Знакомство продолжилось примерно через год, но не оставило в памяти особенного следа. В четырнадцать она увидела его снова и вопреки самой себе задержала взгляд. Что-то в нём изменилось.
Или в ней. В ней и прежде чего-чего, но равнодушия к нему не было, только теперь равнодушие поменяло градус с минуса на вероятный плюс. Хотя внешне она никак не дозволила этому проявиться. Просто маленькая галочка отложилась где-то в области сердца. Пожалуй, это и стало тем самым главным, основополагающим изменением – глаза больше не имели абсолютной власти. Абсолютную власть имели «галочки» сердца.
На пике переживания «послевкусия» она сказала маме:
– Знаешь, мама, когда я вырасту, и у меня появится своя собственная семья, у меня будет самый-самый… лучший муж и самые-самые лучшие дети!..
– Да, милая, – снисходительно улыбнулась мама.
С тех пор тяжеловесный вихрь больше не оставлял её надолго. «Галочки» в сердце росли, полностью подавив глаза, и глаза искали встречи с ним – источником тяжеловесного вихря. Хотя бы мимолётной. Хотя бы и несколько постыдной. Впрочем, нет – официально не искали. Только очень сокровенно, там – где-то в тёмных зарослях «галочек».
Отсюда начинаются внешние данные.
Lemma HandleAccept_status s r :
  wfScope s ->
  nonDecreasing Status s (fst (ScopeAccept.HandleAccept s r))
  /\ wfScope (fst (ScopeAccept.HandleAccept s r)).
Proof.
  intros Hwf. unfold ScopeAccept.HandleAccept.
  pose proof (accept_status s (arInstance r) Hwf) as Hm.
  pose proof (accept_wf s (arInstance r) Hwf) as Hw.
  destruct (ScopeAccept.acceptInstanceUnsafe s (arInstance r)) as [s1 err]. simpl in Hm, Hw.
  pose proof (missing_mono Status s s1 (arMissingInstances r) Hw Hm
    freshMono_status_accept freshMono_status_preAccept freshMono_status_commit) as Ht.
  destruct (instances s !! IID (arInstance r)) as [instance|];
    [destruct (MaxBallot instance >=? MaxBallot (arInstance r))|];
    try (destruct err as [e|]; [destruct (isInvalidStatusUpdate e)|]);
    simpl; try exact Ht; try (split; [apply nonDecreasing_refl | done]); by split.
Qed.

Lemma HandleAccept_ballot s r :
  wfScope s ->
  nonDecreasing MaxBallot s (fst (ScopeAccept.HandleAccept s r)).
Proof.
  intros Hwf. unfold ScopeAccept.HandleAccept.
  pose proof (accept_wf s (arInstance r) Hwf) as Hw.
  assert (Hgo : carriesBallot s (arInstance r) false ->
    nonDecreasing MaxBallot s
      (fst (let (s1, err) := ScopeAccept.acceptInstanceUnsafe s (arInstance r) in
       match (match err with
              | Some e => if isInvalidStatusUpdate e then None else Some e
              | None => None
              end) with
       | Some e => (s1, Err e)
       | None =>
          let s2 :=
            if (0 <? length (arMissingInstances r))%nat
            then fst (addMissingInstancesUnsafe ScopeAccept.acceptInstanceUnsafe s1
                        (arMissingInstances r))
            else s1 in
          (s2, Ok (mkAcceptResponse true 0))
       end))).
  { intros Hc. pose proof (accept_ballot s (arInstance r) Hwf Hc) as Hm.
    destruct (ScopeAccept.acceptInstanceUnsafe s (arInstance r)) as [s1 err]. simpl in Hm, Hw.
    pose proof (missing_mono MaxBallot s s1 (arMissingInstances r) Hw Hm
      freshMono_ballot_accept freshMono_ballot_preAccept freshMono_ballot_commit) as [Ht _].
    destruct err as [e|]; [destruct (isInvalidStatusUpdate e)|]; simpl; done. }
  destruct (instances s !! IID (arInstance r)) as [instance|] eqn:E;
    [destruct (MaxBallot instance >=? MaxBallot (arInstance r)) eqn:Hb|]; simpl.
  - apply nonDecreasing_refl.
  - apply Hgo. intros x Hx. zbool. replace x with instance by congruence. split; [lia | done].
  - apply Hgo. intros x Hx. congruence.
Qed.

Lemma HandleCommit_fst s r :
  fst (HandleCommit s r) = fst (commitInstanceUnsafe s (crInstance r) false).
Proof.
  unfold HandleCommit.
  destruct (commitInstanceUnsafe s (crInstance r) false) as [s' [e|]];
    [destruct (isInvalidStatusUpdate e)|]; done.
Qed.

Lemma HandlePrepare_mono s r :
  wfScope s ->
  nonDecreasing Status s (fst (HandlePrepare s r))
  /\ nonDecreasing MaxBallot s (fst (HandlePrepare s r))
  /\ wfScope (fst (HandlePrepare s r)).
Proof.
  intros Hwf. unfold HandlePrepare, updateBallot.
  destruct (instances s !! prInstanceID r) as [instance|] eqn:E; simpl.
  2: { repeat split; try apply nonDecreasing_refl; done. }
  pose proof (Hwf _ _ E) as Hk.
  destruct (prBallot r >? MaxBallot instance) eqn:Hb; zbool.
  - assert (Hlt : (MaxBallot instance <? prBallot r) = true) by (apply Z.ltb_lt; lia).
    rewrite Hlt. simpl.
    repeat split.
    + apply nonDecreasing_store; simpl. intros i Hi.
      replace i with instance by congruence. lia.
    + apply nonDecreasing_store; simpl. intros i Hi.
      replace i with instance by congruence. lia.
    + by apply wfScope_store.
  - repeat split.
    + apply nonDecreasing_store. intros i Hi.
      replace i with instance by congruence. lia.
    + apply nonDecreasing_store. intros i Hi.
      replace i with instance by congruence. lia.
    + by apply wfScope_store.
Qed.

Lemma step_wf s o : wfScope s -> wfScope (step s o).
Proof.
  intros Hwf. destruct o; simpl.
  - by apply accept_wf.
  - by apply commit_wf.
  - by apply HandleAccept_status.
  - rewrite HandleCommit_fst. by apply commit_wf.
  - by apply HandlePrepare_mono.
Qed.

Lemma step_status s o : wfScope s -> nonDecreasing Status s (step s o).
Proof.
  intros Hwf. destruct o; simpl.
  - by apply accept_status.
  - by apply commit_status.
  - by apply HandleAccept_status.
  - rewrite HandleCommit_fst. by apply commit_status.
  - by apply HandlePrepare_mono.
Qed.

Lemma step_ballot s o :
  wfScope s -> ballotGuarded s o -> nonDecreasing MaxBallot s (step s o).
Proof.
  intros Hwf Hg. destruct o; simpl in *.
  - by apply accept_ballot.
  - by apply commit_ballot.
  - by apply HandleAccept_ballot.
  - rewrite HandleCommit_fst. by apply commit_ballot.
  - by apply HandlePrepare_mono.
Qed.

(** X23. Along every run of accepts, commits and of the accept, commit and
    prepare handlers on a scope that stores every instance under its own
    id, every instance stays stored and its status never decreases. Its
    ballot never decreases across the accept and the prepare handler,
    which compare ballots before they write, nor across an accept, a
    commit or the commit handler when the instance brought carries a
    ballot not below the stored one and the increment does not wrap
    around. *)
Theorem status_and_guarded_ballot_monotone (s : Scope) (ops : list operation) :
  wfScope s ->
  nonDecreasing Status s (run s ops)
  /\ (guardedRun s ops -> nonDecreasing MaxBallot s (run s ops)).
Proof.
  revert s. induction ops as [| o ops IH]; intros s Hwf; simpl.
  { split; [| intros _]; apply nonDecreasing_refl. }
  destruct (IH (step s o) (step_wf s o Hwf)) as [IHs IHb].
  split.
  - eapply nonDecreasing_trans; [by apply step_status | exact IHs].
  - intros [Hg Hrest].
    eapply nonDecreasing_trans; [by apply step_ballot | by apply IHb].
Qed.

Lemma startScope_wf : wfScope startScope.
Proof.
  intros k i. unfold startScope, scopeOf. simpl.
  rewrite lookup_insert. case_decide; [by intros [= <-] | by rewrite lookup_empty].
Qed.

Lemma status_and_guarded_ballot_monotone_witness :
  wfScope startScope
  /\ guardedRun startScope guardedOperations
  /\ nonDecreasing Status startScope (run startScope guardedOperations)
  /\ nonDecreasing MaxBallot startScope (run startScope guardedOperations)
  /\ instances (run startScope guardedOperations) !! 1%N
     = Some (sampleInstance 1 INSTANCE_COMMITTED 8).
Proof.
  assert (Hg : guardedRun startScope guardedOperations).
  { simpl. repeat split; try done;
      vm_compute in H; injection H as <-; vm_compute; congruence. }
  destruct (status_and_guarded_ballot_monotone startScope guardedOperations startScope_wf)
    as [Hs Hb].
  split; [exact startScope_wf |]. split; [exact Hg |]. split; [exact Hs |].
  split; [exact (Hb Hg) |]. vm_compute. reflexivity.
Defined.

(** C1, at a commit request whose instance carries a ballot below the
    stored one. The instance is stored with the ballot 5; the commit
    handler, given a request of ballot 3, leaves it stored with the
    ballot 3: [commitInstanceUnsafe] copies the ballot it is given. On the
    same scope the paths beside it keep the higher ballot: the prepare
    handler and the accept handler, given the ballot 3, reject and leave
    the ballot 5, and [updateInstanceBallotFromResponses], given a
    response of ballot 3, leaves the ballot 5. *)
Lemma commit_lowers_ballot :
  wfScope startScope
  /\ (MaxBallot <$> instances startScope !! 1%N) = Some 5
  /\ snd (HandleCommit startScope staleCommit) = Ok tt
  /\ (MaxBallot <$> instances (fst (HandleCommit startScope staleCommit)) !! 1%N)
     = Some 3
  /\ ~ nonDecreasing MaxBallot startScope (run startScope [OpHandleCommit staleCommit])
  /\ HandlePrepare startScope (mkPrepareRequest 3 1)
     = (startScope,
        Ok (mkPrepareResponse false (Some (sampleInstance 1 INSTANCE_PREACCEPTED 5))))
  /\ ScopeAccept.HandleAccept startScope
       (mkAcceptRequest (sampleInstance 1 INSTANCE_ACCEPTED 3) [])
     = (startScope, Ok (mkAcceptResponse false 5))
  /\ MaxBallot (updateInstanceBallotFromResponses
                  (sampleInstance 1 INSTANCE_PREACCEPTED 5) [3]) = 5.
Proof.
  split; [exact startScope_wf |].
  split; [vm_compute; reflexivity |]. split; [vm_compute; reflexivity |].
  split; [vm_compute; reflexivity |].
  split; [| split; [| split]]; try (vm_compute; reflexivity).
  intros H.
  destruct (H 1%N (sampleInstance 1 INSTANCE_PREACCEPTED 5)) as (i' & Hi' & Hb).
  { vm_compute. reflexivity. }
  vm_compute in Hi'. injection Hi' as <-. simpl in Hb. lia.
Qed.

(** ** The ballot check of [HandleAccept] *)

Lemma ScopeAccept_reject s r e :
  instances s !! IID (arInstance r) = Some e ->
  MaxBallot (arInstance r) <= MaxBallot e ->
  ScopeAccept.HandleAccept s r = (s, Ok (mkAcceptResponse false (MaxBallot e))).
Proof.
  intros E Hle. unfold ScopeAccept.HandleAccept. rewrite E.
  assert (Hb : (MaxBallot e >=? MaxBallot (arInstance r)) = true) by (apply Z.geb_le; lia).
  by rewrite Hb.
Qed.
– Да нет же, для меня главное – семья, – заявила она (конечно же, официально) своей лучшей подруге уже в семнадцать. – Отношения между мальчиками и девочками не могут иметь другого смысла. Нельзя себя разменивать. Нужно стремиться к самому лучшему. Если муж будет самый-самый, то и дети тоже станут самыми-самыми.
– А вот я не думаю ни о каких детях, – сокровенно ответила подруга. – Я когда вижу… его, мне ничего не надо. Какая семья? Какие ещё дети? Это когда ещё будет? А он – сейчас. Сейчас – это и есть самое лучшее, а не потом. Если жить в ожидании «потом», непременно потеряешь «сейчас». Я ощущаю его своим «сейчас» и живу. Я не могу ощущать его своим «потом». Для меня это смерть.
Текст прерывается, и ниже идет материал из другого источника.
(** [syncFileFromTerminalToRoom(roomCode, fileName, filePath)] *)
Definition syncFileFromTerminalToRoom (roomCode fileName filePath : string) : M unit :=
  let syncKey := sync_key "terminal" roomCode fileName in
  busy ← gets (λ st, bool_decide (syncKey ∈ fileSyncInProgress (tm st)));
  if busy : bool then mret ()
  else
    modify (upd_tm (upd_fileSyncInProgress (λ s, {[syncKey]} ∪ s)));;
    try_finally
      (try_catch
         (content ← fs_read (λ d, Fs.readFileSync d filePath) "read";
          let extension :=
            Js.or_else (Js.substring_from 1 (Path.extname fileName)) "txt" in
          ensure_room_files roomCode;;
          node ← gets (λ st, room_node st roomCode fileName);
          let currentContent := default "" (node ≫= node_content) in
          if bool_decide (currentContent = content) then mret ()
          else
            upd_room_files roomCode
              (Obj.set fileName (FileN content extension false));;
            files ← gets (λ st, room_files st roomCode);
            emit (ToChannel roomCode) (FilesUpdate files);;
            emit (ToChannel roomCode) (FileSynced fileName content))
         (λ _, mret ()))
      (setTimeout (TClearSync syncKey)).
– А сколько их будет в таком случае?
– Не важно. Они все – он. Сколько бы их ни было – он один.
– Мне кажется, если всегда будет «сейчас», то нечему быть «потом». Вдруг тогда ни одного не будет?
– Официально? Или сокровенно?
– И так, и так.
– Если ни одного не будет, то значит, твоё «потом» сильнее моего «сейчас». Пока я так не думаю, потому что вижу и ощущаю его каждый день.
И всё-таки в следующий раз – опять где-то через год – ей удалось увидеть его благодаря не официальности и даже не сокровенности, а самой откровенной постыдности.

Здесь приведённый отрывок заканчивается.